This repository contains the code, manuscript, datasets, and other materials accompanying our work published as a research paper to the International Joint Conferences on Artificial Intelligence (IJCAI).
Consider the following exemplar news article:
Although the title may give us a coarse indication of the content of the article (e.g. Politics), a careful reading of the text reveals that about 66% of the article is about Diplomacy, 28% about Arms Control, 3% about Geopolitics, and 3% about Foreign Policy.
Such categorisation is valuable in areas such as information retrieval and recommendation as it allows for finer grained searches and organisation than classifications into single categories. Other examples may include the labelling of proportions of sentiments (e.g. surprise or joy), or the labelling of images when multiple objects are present at the same time.
Despite years of advances in automated classification, humans are still better on such tasks. As a result, crowdsourcing has increasingly been a popular way to leverages human annotators of various abilities and domain experience to perform tasks that would be too difficult or expensive to process computationally or using experts, but would only require simple instructions to complete.
However, collecting reliable judgments from unknown members of a crowd (also called workers) remains a challenging task. It is well known that crowdsourcing platforms suffers from malicious participants (also called spammers) which provide judgments randomly regardless of the document. Such spammers can constitute up to 45% of the population of workers. This increases the cost of acquiring judgments and degrade accuracy of the aggregation.
In this present work, we introduce a new method to aggregate judgments of proportions across multiple categories that for the first time accounts for spammers.
This repository uses a total of three datasets to evaluate accuracy, including two novel crowdsourced judgments for a total of 796 annotations about proportions of objects in images and colours in countries flags.
-
SemEval-2007. Each worker was presented with a list of news headlines and was asked to give numeric judgments between zero and a hundred for each of six sentiments. A total of 1,000 judgments are available accross 100 news headlines.
-
IAPR-TC12. Each worker were presented with images and was asked to estimate the proportion of each of the six regions in it (e.g. landscape/nature or man-made). We collected a total of 336 judgments from a set of 16 images.
-
Colours. Twenty-three participants were asked to judge the proportion of 10 colours in 20 countries' flag. We crowdsourced a total of 460 judgments of proportion.
Our proposed model (that we call multi-category independent Bayesian classifier combination, or MBCC for short) builds on the strength of prior approaches to deal with aggregating distributions while at the same time accounting for spammers. In particular, we extend IBCC, and associate with each document a categorical distribution representing the proportions of each category.
The factor graph below illustrates the generative process (that is, the process by which our model assumes the judgments of proportions from the workers have been generated) that learns both the proportions per document, and the accuracy of each worker. This is a typical factor graph where each node represent a random variable and each connection a probabilistic conditional dependency.
-
we start by sampling a confusion matrix for each worker. Each row \(\pi\) of a confusion matrix is distributed according to a Dirichlet distribution with hyperparameter \(\alpha\).
-
we then sample a categorical distribution \(\Lambda\) for each document, which represent the aggregated judgment of the proportion by all workers.
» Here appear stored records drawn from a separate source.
Definition host_bind {A B} (m : HostFn A) (k : A -> HostFn B) : HostFn B :=
  fun h =>
    match m h with
    | (Returned a, h') => k a h'
    | (Raised e, h') => (Raised e, h')
    end.

Declare Scope host_scope.
Delimit Scope host_scope with host.
Notation "x <- m ;; k" := (host_bind m (fun x => k))
  (at level 61, m at next level, right associativity) : host_scope.
Notation "m ;; k" := (host_bind m (fun _ => k))
  (at level 61, right associativity) : host_scope.

(** The host [h] with the world [w]. *)
Definition with_world (h : Host) (w : World) : Host :=
  mkHost w (files h) (open_w h) (write_w h) (opened h) (now h) (asked h).

(** The host [h] after one more [open], with [content] in the file [path]
    when given, and the files as they were otherwise. *)
Definition after_open (h : Host) (path : string) (content : option file_content)
  : Host :=
  mkHost (world h)
    (match content with
     | Some c => fun p => if String.eqb p path then Some c else files h p
     | None => files h
     end)
    (open_w h) (write_w h) (S (opened h)) (now h) (asked h).

(** A method of the scraper, called on the host. *)
Definition in_world {A} (f : Fn A) : HostFn A :=
  fun h =>
    match f (world h) with
    | (Ok a, w') => (Returned a, with_world h w')
    | (Raise e, w') => (Raised (Exception e), with_world h w')
    end.

Definition host_print (line : string) : HostFn unit :=
  fun h => (Returned tt, with_world h (printed (world h) line)).

Definition datetime_now_isoformat : HostFn string :=
  fun h =>
    (Returned (now h (asked h)),
     mkHost (world h) (files h) (open_w h) (write_w h) (opened h) (now h)
       (S (asked h))).

(** [with open(filename, 'w', encoding='utf-8') as f: json.dump(data, f,
    indent=2, ensure_ascii=False)].  When [open] raises nothing is
    written.  Once the file is open its older content is gone: when the
    writing or the closing raises the file is left truncated, otherwise it
    holds the document. *)
Definition dump_to (filename : string) (data : json.value) : HostFn unit :=
  fun h =>
    match open_w h (opened h) filename with
    | Some e => (Raised e, after_open h filename None)
    | None =>
        match write_w h (opened h) filename with
        | Some e => (Raised e, after_open h filename (Some Truncated))
        | None => (Returned tt, after_open h filename (Some (Document data)))
        end
    end.

(** [f"{n}"] *)
Definition str_nat (n : nat) : string := NilZero.string_of_uint (Nat.to_uint n).

(** The dict [data] of [save_to_json]. *)
Definition snapshot (self : FilmIndustryDataScraper)
  (jobs : list JobRecord.t) (professionals : list ProfessionalProfile.t)
  (scraped_at : string) : json.value :=
  json.Object
    [("jobs", json.Array (map job_value jobs));
     ("professionals", json.Array (map professional_value professionals));
     ("locations",
      json.Object (map (fun '(region, towns) => (region, strings towns))
                       (film_locations self)));
     ("categories", strings (film_categories self));
     ("skills", strings (film_skills self));
     ("scraped_at", json.String scraped_at)].

(** The default of the parameter [filename]. *)
Definition default_filename : string := "film_industry_data.json".

Definition save_to_json (self : FilmIndustryDataScraper)
  (jobs : list JobRecord.t) (professionals : list ProfessionalProfile.t)
  (filename : string) : HostFn unit :=
  (scraped_at <- datetime_now_isoformat ;;
   dump_to filename (snapshot self jobs professionals scraped_at) ;;
   host_print (String.append "Data saved to " filename))%host.

Definition run_scraper (self : FilmIndustryDataScraper) (web : Web)
  : HostFn (list JobRecord.t * list ProfessionalProfile.t) :=
  (host_print "Starting film industry data scraping..." ;;
   host_print "Scraping film industry jobs..." ;;
   jobs <- in_world (scrape_film_jobs self web) ;;
   host_print (String.append "Scraped "
                 (String.append (str_nat (List.length jobs)) " jobs")) ;;
   host_print "Generating film professional profiles..." ;;
   professionals <- in_world (scrape_film_professionals self) ;;
   host_print (String.append "Generated "
                 (String.append (str_nat (List.length professionals))
                    " professional profiles")) ;;
   save_to_json self jobs professionals default_filename ;;
   host_ret (jobs, professionals))%host.

(** The world of [run_scraper] when it comes to the export: the two lists
    were produced from [w] and the first six lines printed. *)
Definition scraped (self : FilmIndustryDataScraper) (web : Web) (w : World)
  (jobs : list JobRecord.t) (professionals : list ProfessionalProfile.t)
  (w' : World) : Prop :=
  exists w1 w2,
    scrape_film_jobs self web
      (printed (printed w "Starting film industry data scraping...")
         "Scraping film industry jobs...") = (Ok jobs, w1) /\
    scrape_film_professionals self
      (printed (printed w1 (String.append "Scraped "
                              (String.append (str_nat (List.length jobs)) " jobs")))
         "Generating film professional profiles...") = (Ok professionals, w2) /\
    w' = printed w2 (String.append "Generated "
                       (String.append (str_nat (List.length professionals))
                          " professional profiles")).

(** A clock that answers a later time at each call. *)
Definition clock (n : nat) : string :=
  String.append "2024-05-01T10:00:0" (String.append (str_nat n) ".000000").

(** A host with an empty disk that can be written. *)
Definition host0 : Host := {|
  world := world0;
  files := fun _ => None;
  open_w := fun _ _ => None;
  write_w := fun _ _ => None;
  opened := 0;
  now := clock;
  asked := 0
|}.

(** The disk of a host that holds an older export. *)
Definition old_disk (path : string) : option file_content :=
  if String.eqb path default_filename then Some (Document (json.Object []))
  else None.

(** Hosts with an older export: one that can be written, one that
    refuses the opening and one whose disk is full. *)
Definition host_old_export : Host := {|
  world := world0;
  files := old_disk;
  open_w := fun _ _ => None;
  write_w := fun _ _ => None;
  opened := 0;
  now := clock;
  asked := 0
|}.


Definition host_disk_full : Host := {|
  world := world0;
  files := old_disk;
  open_w := fun _ _ => None;
  write_w := fun _ _ => Some (OSError "[Errno 28] No space left on device");
  opened := 0;
  now := clock;
  asked := 0
|}.

(** A job to export. *)
Definition gaffer_job : JobRecord.t := {|
  JobRecord.title := "Gaffer";
  JobRecord.description := "Night shoot, LED rig.";
  JobRecord.location := "Remote";
  JobRecord.source := "ProductionHUB"
|}.

(** ** Rules of the program logic *)

Section Rules.
Context {L : Type}.

Lemma wp_run {A} (m : M L A) Q l w :
  wp m Q l w -> exists r l' w', m l w = (r, l', w') /\ Q r l' w'.
Proof.
  unfold wp. destruct (m l w) as [[r l'] w']. intros H.
  exists r, l', w'. split; [reflexivity | exact H].
Qed.

Lemma wp_mono {A} (m : M L A) (Q Q' : result A -> L -> World -> Prop) l w :
  wp m Q l w -> (forall r l' w', Q r l' w' -> Q' r l' w') -> wp m Q' l w.
Proof.
  unfold wp. destruct (m l w) as [[r l'] w']. intros H HQ. apply HQ, H.
Qed.

Lemma wp_ret {A} (a : A) (Q : result A -> L -> World -> Prop) l w :
  Q (Ok a) l w -> wp (ret a) Q l w.
Proof. intros H. exact H. Qed.

Lemma wp_raise {A} e (Q : result A -> L -> World -> Prop) l w :
  Q (Raise e) l w -> wp (raise e) Q l w.
Proof. intros H. exact H. Qed.

Lemma wp_lift {A} (r : result A) (Q : result A -> L -> World -> Prop) l w :
  Q r l w -> wp (lift r) Q l w.
Proof. intros H. exact H. Qed.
This categorical distribution \(\Lambda\) is similarly drawn from a Dirichlet prior with hyperparameter \(\epsilon\).
-
we then repeateadly sample this distribution \(\lambda\) \(\n\) times to obtain multiple discrete categories \(z\).
-
we then use those samples \(\z\) as index of the workers' confusion matrix \(\pi\), and samples discrete judgments \(\c\) from the appropriate row of the confusion matrix of each worker.
-
finally, we find the most likely categorical distributions \Phi which generated the samples \(\c\) for all documents and workers.
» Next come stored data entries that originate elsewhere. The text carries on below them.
(** C10: with a mask supplied, the standalone softmax raises an error of
    the host library, before any kernel is launched, whenever [input[-1]]
    has more than one element; a masked call that returns had a
    single-element [input[-1]]. *)
Theorem masked_softmax_needs_single_element_slice :
  forall (D : Type) (R : Runtime D) (input mask : Tensor D) dim,
    Forall (Z.le 0) (shape input) -> Forall (Z.le 0) (shape mask) ->
    (1 < numel (tl (shape input)) ->
       exists e,
         result (softmax input (Some mask) dim) = Raise e
         /\ is_host_error e = true
         /\ launches (trace (softmax input (Some mask) dim)) = [])
    /\ (forall out,
          result (softmax input (Some mask) dim) = Ok out ->
          numel (tl (shape input)) = 1).
Proof.
  intros D R input mask dim Hin Hmask. split.
  - intros Hn.
    destruct (masked_softmax_check input mask dim Hin Hmask) as (e & tr & E & He & Htr);
      [lia|].
    exists e. rewrite E. auto.
  - intros out Hout.
    destruct (Z.eq_dec (numel (tl (shape input))) 1) as [|Hn]; [assumption|].
    destruct (masked_softmax_check input mask dim Hin Hmask Hn) as (e & tr & E & _).
    rewrite E in Hout. discriminate.
Qed.

Lemma masked_softmax_needs_single_element_slice_witness :
  exists e,
    result (softmax (descriptor [3; 5] float32) (Some (descriptor [3; 5] bool_)) (-1))
    = Raise e
    /\ is_host_error e = true
    /\ launches (trace (softmax (descriptor [3; 5] float32)
                          (Some (descriptor [3; 5] bool_)) (-1))) = [].
Proof.
  refine (proj1 (masked_softmax_needs_single_element_slice unit descriptor_runtime
                   (descriptor [3; 5] float32) (descriptor [3; 5] bool_) (-1) _ _) _).
  - simpl. repeat constructor; discriminate.
  - simpl. repeat constructor; discriminate.
  - simpl. lia.
Defined.


(** ** The large-row-count paths *)

(** C1: the row-band path of the standalone softmax produces no output.
    On a contiguous [rows x cols] input with more than 350000 rows the
    call ends at the lookup of [softmax_kernel_2], a name that [ops.py]
    neither imports nor defines, before anything is launched. *)
Theorem softmax_large_path_raises_name_error :
  forall (D : Type) (R : Runtime D) (rows cols : Z) (dt : DType) (contents : D),
    350000 < rows -> 0 < cols ->
    softmax (mkTensor [rows; cols] [cols; 1] dt contents) None (-1)
    = (Raise (NameError "softmax_kernel_2"), []).
Proof.
  intros D R rows cols dt contents Hrows Hcols.
  unfold softmax. cbn [shape]. rewrite bind_ret_l.
  replace ((-1 =? -1) || (-1 =? len [rows; cols] - 1))%bool with true by reflexivity.
  cbn [assert_]. rewrite bind_ret_l.
  change (getitem [rows; cols] (-1)) with (ret (D := D) cols).
  rewrite bind_ret_l.
  assert (Hc : is_contiguous (mkTensor [rows; cols] [cols; 1] dt contents) = true).
  { unfold is_contiguous. cbn [shape stride combine rev app contiguous_from].
    apply Bool.orb_true_iff. right.
    destruct (Z.eqb_spec rows 1); [lia|].
    replace (1 =? 1) with true by reflexivity.
    rewrite Z.mul_1_l, Z.eqb_refl.
    now destruct (cols =? 1). }
  assert (Hv : view (mkTensor [rows; cols] [cols; 1] dt contents) [-1; cols]
               = ret (mkTensor [rows; cols] [cols; 1] dt contents)).
  { unfold view, infer_size. rewrite Hc. cbn [shape existsb filter numel fold_right].
    replace (-1 <? -1) with false by reflexivity.
    replace (-1 =? -1) with true by reflexivity.
    destruct (Z.ltb_spec cols (-1)); [lia|].
    destruct (Z.eqb_spec (-1) cols); [lia|].
    destruct (Z.eqb_spec cols (-1)); [lia|].
    cbn [orb negb filter numel fold_right map].
    replace (-1 =? -1) with true by reflexivity.
    rewrite Z.mul_1_r.
    destruct (Z.ltb_spec 0 cols); [|lia].
    rewrite Z.mod_mul by lia. cbn [andb Z.eqb].
    rewrite bind_ret_l. rewrite Z.div_mul by lia.
    cbn [contiguous_strides map numel fold_right].
    destruct (Z.eqb_spec cols (-1)); [lia|]. cbn [dtype data].
    replace (Z.max 1 cols * 1) with cols by lia. reflexivity. }
  rewrite Hv, bind_ret_l, bind_ret_l. cbn [shape unpack2]. rewrite bind_ret_l.
  destruct (Z.leb_spec rows 350000); [lia|]. reflexivity.
Qed.

Lemma softmax_large_path_raises_name_error_witness :
  softmax (mkTensor [350001; 1] [1; 1] float32 tt) None (-1)
  = (Raise (NameError "softmax_kernel_2"), []).
Proof.
  apply (softmax_large_path_raises_name_error unit descriptor_runtime); lia.
Defined.

Lemma bind_ext {D A B} (m : M D A) (f g : A -> M D B) :
  (forall a, result m = Ok a -> f a = g a) -> bind m f = bind m g.
Proof.
  intros H. destruct m as [[a | e] tr]; simpl; [|reflexivity].
  now rewrite (H a eq_refl).
Qed.

(** A [view] as rows of [c] columns returns only for a positive [c], and
    then has the rows that [c] leaves. *)
Lemma view_rows {D} {R : Runtime D} (t t' : Tensor D) c :
  result (view t [-1; c]) = Ok t' ->
  0 < c /\ shape t' = [numel (shape t) / c; c].
Proof.
  unfold view, infer_size. cbn [existsb filter].
  replace (-1 <? -1) with false by reflexivity.
  replace (-1 =? -1) with true by reflexivity.
  cbn [orb negb].
  destruct (c <? -1); [discriminate|].
  destruct (Z.eqb_spec (-1) c) as [<-|Hc]; [discriminate|].
  destruct (Z.eqb_spec c (-1)) as [->|Hc']; [congruence|].
  cbn [negb numel fold_right map]. replace (-1 =? -1) with true by reflexivity.
  destruct (Z.eqb_spec c (-1)); [congruence|].
  rewrite Z.mul_1_r.
  destruct (Z.ltb_spec 0 c); [|discriminate].
  destruct (numel (shape t) mod c =? 0); [|discriminate].
  cbn [andb orb]. rewrite bind_ret_l.
  destruct (is_contiguous t).
  - simpl. intros H'. inversion H'. auto.
  - destruct (rt_view_stride _ _ _); [|discriminate].
    simpl. intros H'. inversion H'. auto.
Qed.

Lemma getitem_ok {D} (s : list Z) i a :
  result (getitem (D := D) s i) = Ok a ->
  a = nth (Z.to_nat (if i <? 0 then i + len s else i)) s 0.
Proof.
  unfold getitem, len. destruct (_ && _); simpl; [congruence | discriminate].
Qed.

Lemma launch_ok {D} {R : Runtime D} kernel grid args kwargs out (t : Tensor D) :
  result (launch kernel grid args kwargs out) = Ok t -> shape t = shape out.
Proof. simpl. intros H. inversion H. reflexivity. Qed.

Lemma unpack4_ok {D} s (x : Z * Z * Z * Z) :
  result (unpack4 (D := D) s) = Ok x ->
  let '(a, b, c, d) := x in s = [a; b; c; d].
Proof.
  destruct s as [|a [|b [|c [|d [|]]]]]; simpl; try discriminate.
  intros H. inversion H. reflexivity.
Qed.

Lemma unpack2_ok {D} s (x : Z * Z) :
  result (unpack2 (D := D) s) = Ok x -> let '(a, b) := x in s = [a; b].
Proof.
  destruct s as [|a [|b [|]]]; simpl; try discriminate.
  intros H. inversion H. reflexivity.
Qed.

Lemma forward_fallback_ignores_mask {D} {R : Runtime D}
    (q k v : Tensor D) input_mask scale :
  350000 < leading_size q ->
  self_attention_forward_without_fusion q k v input_mask scale
  = self_attention_forward_without_fusion q k v None scale.
Proof.
  intros Hrows. unfold self_attention_forward_without_fusion.
  apply bind_ext; intros _ _.
  apply bind_ext; intros [[[batches M] H] K] Hq. apply unpack4_ok in Hq.
  do 2 (apply bind_ext; intros _ _).
  do 2 (apply bind_ext; intros ? _).
  apply bind_ext; intros _ _.
  apply bind_ext; intros N _.
  do 2 (apply bind_ext; intros ? _).
  apply bind_ext; intros kernel _.
  do 3 (apply bind_ext; intros ? _).
  apply bind_ext; intros score_output Hs. apply launch_ok in Hs.
  cbn [shape torch_empty] in Hs.
  apply bind_ext; intros so_last Hl. apply getitem_ok in Hl.
  apply bind_ext; intros score_output' Hv. apply view_rows in Hv.
  apply bind_ext; intros [n_rows n_cols] Hu. apply unpack2_ok in Hu.
  destruct Hv as [Hpos Hv]. rewrite Hu in Hv. rewrite Hs in Hv, Hl.
  change (so_last = N) in Hl. subst so_last.
  unfold leading_size in Hrows. rewrite Hq in Hrows.
  assert (Hn : n_rows = batches * H * M).
  { inversion Hv as [[Hr Hc]]. unfold numel. cbn [fold_right].
    replace (batches * (H * (M * (N * 1)))) with (batches * H * M * N) by ring.
    apply Z.div_mul. lia. }
  destruct (Z.leb_spec n_rows 350000); [lia|]. reflexivity.
Qed.

Ltac unpromoted_side := simpl; first [ exact I | reflexivity ].

Lemma forward_softmax_unpromoted {D} {R : Runtime D}
    (q k v : Tensor D) input_mask scale :
  Forall unpromoted_softmax
    (trace (self_attention_forward_without_fusion q k v input_mask scale)).
Proof.
  apply spec_trace with (Q := fun _ => True).
  unfold self_attention_forward_without_fusion. spec_walk unpromoted_side.
Qed.

(** C2: what the code does instead.  Beyond 350000 rows the plain flow
    computes the same thing whatever mask it is given, the same as with no
    mask at all, and its [F.softmax] call never carries a [dtype]: the mask
    is dropped and the reduction is not promoted. *)
Theorem plain_attention_fallback_drops_mask :
  forall (D : Type) (R : Runtime D) (q k v : Tensor D) input_mask scale,
    350000 < leading_size q ->
    self_attention_forward_without_fusion q k v input_mask scale
    = self_attention_forward_without_fusion q k v None scale
    /\ Forall unpromoted_softmax
         (trace (self_attention_forward_without_fusion q k v input_mask scale)).
Proof.
  intros. split; [now apply forward_fallback_ignores_mask|].
  apply forward_softmax_unpromoted.
Qed.

Lemma plain_attention_fallback_drops_mask_witness :
  self_attention_forward_without_fusion
    (descriptor [350001; 1; 1; 1] float16) (descriptor [350001; 1; 1; 1] float16)
    (descriptor [350001; 1; 1; 1] float16)
    (Some (descriptor [350001; 1; 1; 1] bool_)) 1%float
  = self_attention_forward_without_fusion
      (descriptor [350001; 1; 1; 1] float16) (descriptor [350001; 1; 1; 1] float16)
      (descriptor [350001; 1; 1; 1] float16) None 1%float
  /\ host_softmax_calls
       (trace (self_attention_forward_without_fusion
                 (descriptor [350001; 1; 1; 1] float16)
                 (descriptor [350001; 1; 1; 1] float16)
                 (descriptor [350001; 1; 1; 1] float16)
                 (Some (descriptor [350001; 1; 1; 1] bool_)) 1%float))
     = [(-1, None)].
Proof.
  split.
  - refine (proj1 (plain_attention_fallback_drops_mask unit descriptor_runtime
                     (descriptor [350001; 1; 1; 1] float16)
                     (descriptor [350001; 1; 1; 1] float16)
                     (descriptor [350001; 1; 1; 1] float16)
                     (Some (descriptor [350001; 1; 1; 1] bool_)) 1%float _)).
    vm_compute. reflexivity.
  - vm_compute. reflexivity.
Defined.

(** ** The scale sentinel of the GEMM kernel *)

Section GemmFacts.

Variables a_ptr b_ptr : Z -> Z.
Variables M N K : nat.
Variables stride_ab stride_ah stride_am stride_ak : Z.
Variables stride_bb stride_bh stride_bk stride_bn : Z.
Variables BLOCK_SIZE_M BLOCK_SIZE_N BLOCK_SIZE_K : nat.

Lemma sum_range_app s n m f :
  Gemm.sum_range s (n + m) f = Gemm.sum_range s n f + Gemm.sum_range (s + n) m f.
Proof.
  unfold Gemm.sum_range. rewrite seq_app.
  induction (seq s n) as [|x l IH]; cbn [app fold_right]; [lia|].
  rewrite IH. lia.
Qed.

Lemma sum_range_ext s n f g :
  (forall k, (s <= k < s + n)%nat -> f k = g k) ->
  Gemm.sum_range s n f = Gemm.sum_range s n g.
Proof.
  unfold Gemm.sum_range. revert s.
  induction n as [|n IH]; intros s H; [reflexivity|].
  cbn [seq fold_right]. rewrite (H s) by lia. rewrite (IH (S s)); [reflexivity|].
  intros k Hk. apply H. lia.
Qed.

Lemma sum_range_shift s n f :
  Gemm.sum_range 0 n (fun kk => f (s + kk)%nat) = Gemm.sum_range s n f.
Proof.
  revert s f. induction n as [|n IH]; intros s f; [reflexivity|].
  unfold Gemm.sum_range. cbn [seq fold_right]. rewrite Nat.add_0_r. f_equal.
  fold (Gemm.sum_range 1 n (fun kk => f (s + kk)%nat)).
  fold (Gemm.sum_range (S s) n f).
  rewrite <- (IH (S s) f). rewrite <- (IH 1%nat (fun kk => f (s + kk)%nat)).
  apply (sum_range_ext 0 n). intros k _. f_equal. lia.
Qed.

Lemma sum_range_zero s n f :
  (forall k, (s <= k < s + n)%nat -> f k = 0) -> Gemm.sum_range s n f = 0.
Proof.
  intros H. rewrite (sum_range_ext s n f (fun _ => 0) H).
  unfold Gemm.sum_range. induction (seq s n); cbn [fold_right]; lia.
Qed.

Lemma dot_chunk_sum batch head i j k0 :
  Gemm.dot_chunk a_ptr b_ptr M N K stride_ab stride_ah stride_am stride_ak
    stride_bb stride_bh stride_bk stride_bn BLOCK_SIZE_K batch head i j k0
  = Gemm.sum_range k0 BLOCK_SIZE_K
      (Gemm.product_term a_ptr b_ptr M N K stride_ab stride_ah stride_am stride_ak
         stride_bb stride_bh stride_bk stride_bn batch head i j).
Proof. rewrite <- sum_range_shift. reflexivity. Qed.

(** The reduction loop adds up the masked products of the chunks it
    visits. *)
Lemma accumulate_sum batch head i j chunks k0 acc :
  Gemm.accumulate a_ptr b_ptr M N K stride_ab stride_ah stride_am stride_ak
    stride_bb stride_bh stride_bk stride_bn BLOCK_SIZE_K batch head i j
    chunks k0 acc
  = acc + Gemm.sum_range k0 (chunks * BLOCK_SIZE_K)
            (Gemm.product_term a_ptr b_ptr M N K
               stride_ab stride_ah stride_am stride_ak
               stride_bb stride_bh stride_bk stride_bn batch head i j).
Proof.
  revert k0 acc. induction chunks as [|c IH]; intros k0 acc.
  - cbn. unfold Gemm.sum_range. cbn. lia.
  - cbn [Gemm.accumulate]. rewrite IH.
    replace (S c * BLOCK_SIZE_K)%nat with (BLOCK_SIZE_K + c * BLOCK_SIZE_K)%nat by lia.
    rewrite sum_range_app, dot_chunk_sum. lia.
Qed.

Lemma chunks_cover : (0 < BLOCK_SIZE_K)%nat ->
  (K <= (K + BLOCK_SIZE_K - 1) / BLOCK_SIZE_K * BLOCK_SIZE_K)%nat.
Proof.
  intros Hk.
  pose proof (Nat.div_mod_eq (K + BLOCK_SIZE_K - 1) BLOCK_SIZE_K).
  pose proof (Nat.mod_upper_bound (K + BLOCK_SIZE_K - 1) BLOCK_SIZE_K).
  nia.
Qed.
All source code used to generate the results and figures in the paper are in the src
and scripts
directory.
The data used in this study is provided in data
and the sources for the manuscript text and figures are in manuscript
.
The poster and presentation can be found in poster/poster.pdf
and poster/presentation.pdf
respectively.
You can download a copy of all the files in this repository by cloning the git repository:
git clone https://github.com/alexandry-augustin/mbcc.git
The model was developed on Ubuntu Linux using MonoDevelop as IDE.
You’ll need a working Python environment and the Infer.NET 2.6 library to run the code.
If you use our code or dataset, please cite as follows:
@inproceedings{augustin2017mbcc, title={Bayesian aggregation of categorical distributions with applications in crowdsourcing}, author={Augustin, Alexandry and Venanzi, Matteo and Hare, J and Rogers, A and Jennings, NR}, year={2017}, organization={AAAI Press/International Joint Conferences on Artificial Intelligence} }
All source code is made available under the MIT license. You can freely use and modify the code, without warranty, so long as you provide attribution to the authors. See LICENSE for the full license text.
The manuscript text is not open source. The authors reserve the rights to the article content, which has been published in the proceedings of the International Joint Conference on Artificial Intelligence (IJCAI).